#### [THE TASK]
Report the count of lines in the entries below that contain "primary", and leave out everything else.
________________________
(* ===== verification/Persist.v ===== *)
(** * Persist: the contract of [persistence.Persistence]

    The interface (src/persistence/persistence.go), its two backends without
    a file of their own (null.go, dual.go), and what a log promises to the
    server: [PersistenceLaws].  [Replay] is modelled by the list of commands
    it hands to its callback, in order; an error result is [true]. *)

From stdpp Require Import base list gmap strings.
From Stdlib Require Import ZArith Lia.
From S2P Require Import Prelude GoLib StoreSpec.

Record Command := mkCommand { cmd_Name : gostring; cmd_Args : list gostring }.

#[global] Instance Command_eq_dec : EqDecision Command.
Proof. solve_decision. Defined.

Class PersistenceOps (P : Type) := {
  p_Write : Command → P → go (P * bool);
  p_Replay : P → go (P * list Command * bool);
  p_Close : P → go (P * bool)
}.

(** The content the replayed commands rebuild, with the callback main.go
    installs (src/main.go). *)
Definition apply_command (c : Command) (a : kv) : kv :=
  if bool_decide (cmd_Name c = str "SET") then
    match cmd_Args c with k :: v :: _ => kv_set k v a | _ => a end
  else if bool_decide (cmd_Name c = str "HSET") then
    match cmd_Args c with h :: k :: v :: _ => kv_hset h k v a | _ => a end
  else a.

Definition apply_commands (cs : list Command) (a : kv) : kv := foldl (λ a c, apply_command c a) a cs.

Lemma apply_commands_app cs1 cs2 a :
  apply_commands (cs1 ++ cs2) a = apply_commands cs2 (apply_commands cs1 a).
Proof. apply foldl_app. Qed.

(** What a log promises: [p_log cs p] says that [p] is open and holds the
    commands [cs]; a write extends the log, and after a shutdown and a
    restart ([p_reopen], what the constructor builds on the same file) the
    replay hands back the log and leaves it ready for more. *)
Class PersistenceLaws (P : Type) `{!PersistenceOps P} := {
  p_log : list Command → P → Prop;
  p_admits : list Command → Prop;
  p_reopen : P → P;
  law_Write cs c p : p_log cs p → ∃ p', p_Write c p = Ret (p', false) ∧ p_log (cs ++ [c]) p';
  law_restart cs p : p_log cs p → p_admits cs →
    ∃ p1 p2, p_Close p = Ret (p1, false) ∧ p_Replay (p_reopen p1) = Ret (p2, cs, false) ∧ p_log cs p2
}.

(** ** src/persistence/null.go *)
Inductive NullPersistence := NewNullPersistence.

#[global] Instance NullPersistence_ops : PersistenceOps NullPersistence := {
  p_Write := λ _ n, Ret (n, false);
  p_Replay := λ n, Ret (n, [], false);
  p_Close := λ n, Ret (n, false)
}.

(** ** src/persistence/dual.go *)
Record DualPersistence (P Q : Type) := NewDualPersistence { primary : P; secondary : Q }.
Arguments NewDualPersistence {P Q}.
Arguments primary {P Q}.
Arguments secondary {P Q}.

Section dual.
Context {P Q : Type} `{!PersistenceOps P} `{!PersistenceOps Q}.

Definition Dual_Write (c : Command) (d : DualPersistence P Q) : go (DualPersistence P Q * bool) :=
  '(p, err1) ← p_Write c (primary d);
  '(q, err2) ← p_Write c (secondary d);
  Ret (NewDualPersistence p q, if err1 : bool then err1 else err2).

Definition Dual_Replay (d : DualPersistence P Q) : go (DualPersistence P Q * list Command * bool) :=
  '(p, cs, err) ← p_Replay (primary d); Ret (NewDualPersistence p (secondary d), cs, err).

Definition Dual_Close (d : DualPersistence P Q) : go (DualPersistence P Q * bool) :=
  '(p, err1) ← p_Close (primary d);
  '(q, err2) ← p_Close (secondary d);
  Ret (NewDualPersistence p q, if err1 : bool then err1 else err2).
End dual.

#[global] Instance Dual_ops {P Q} `{!PersistenceOps P} `{!PersistenceOps Q} : PersistenceOps (DualPersistence P Q) := {
  p_Write := Dual_Write;
  p_Replay := Dual_Replay;
  p_Close := Dual_Close
}.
________________________
#### [TASK OUTPUT]
5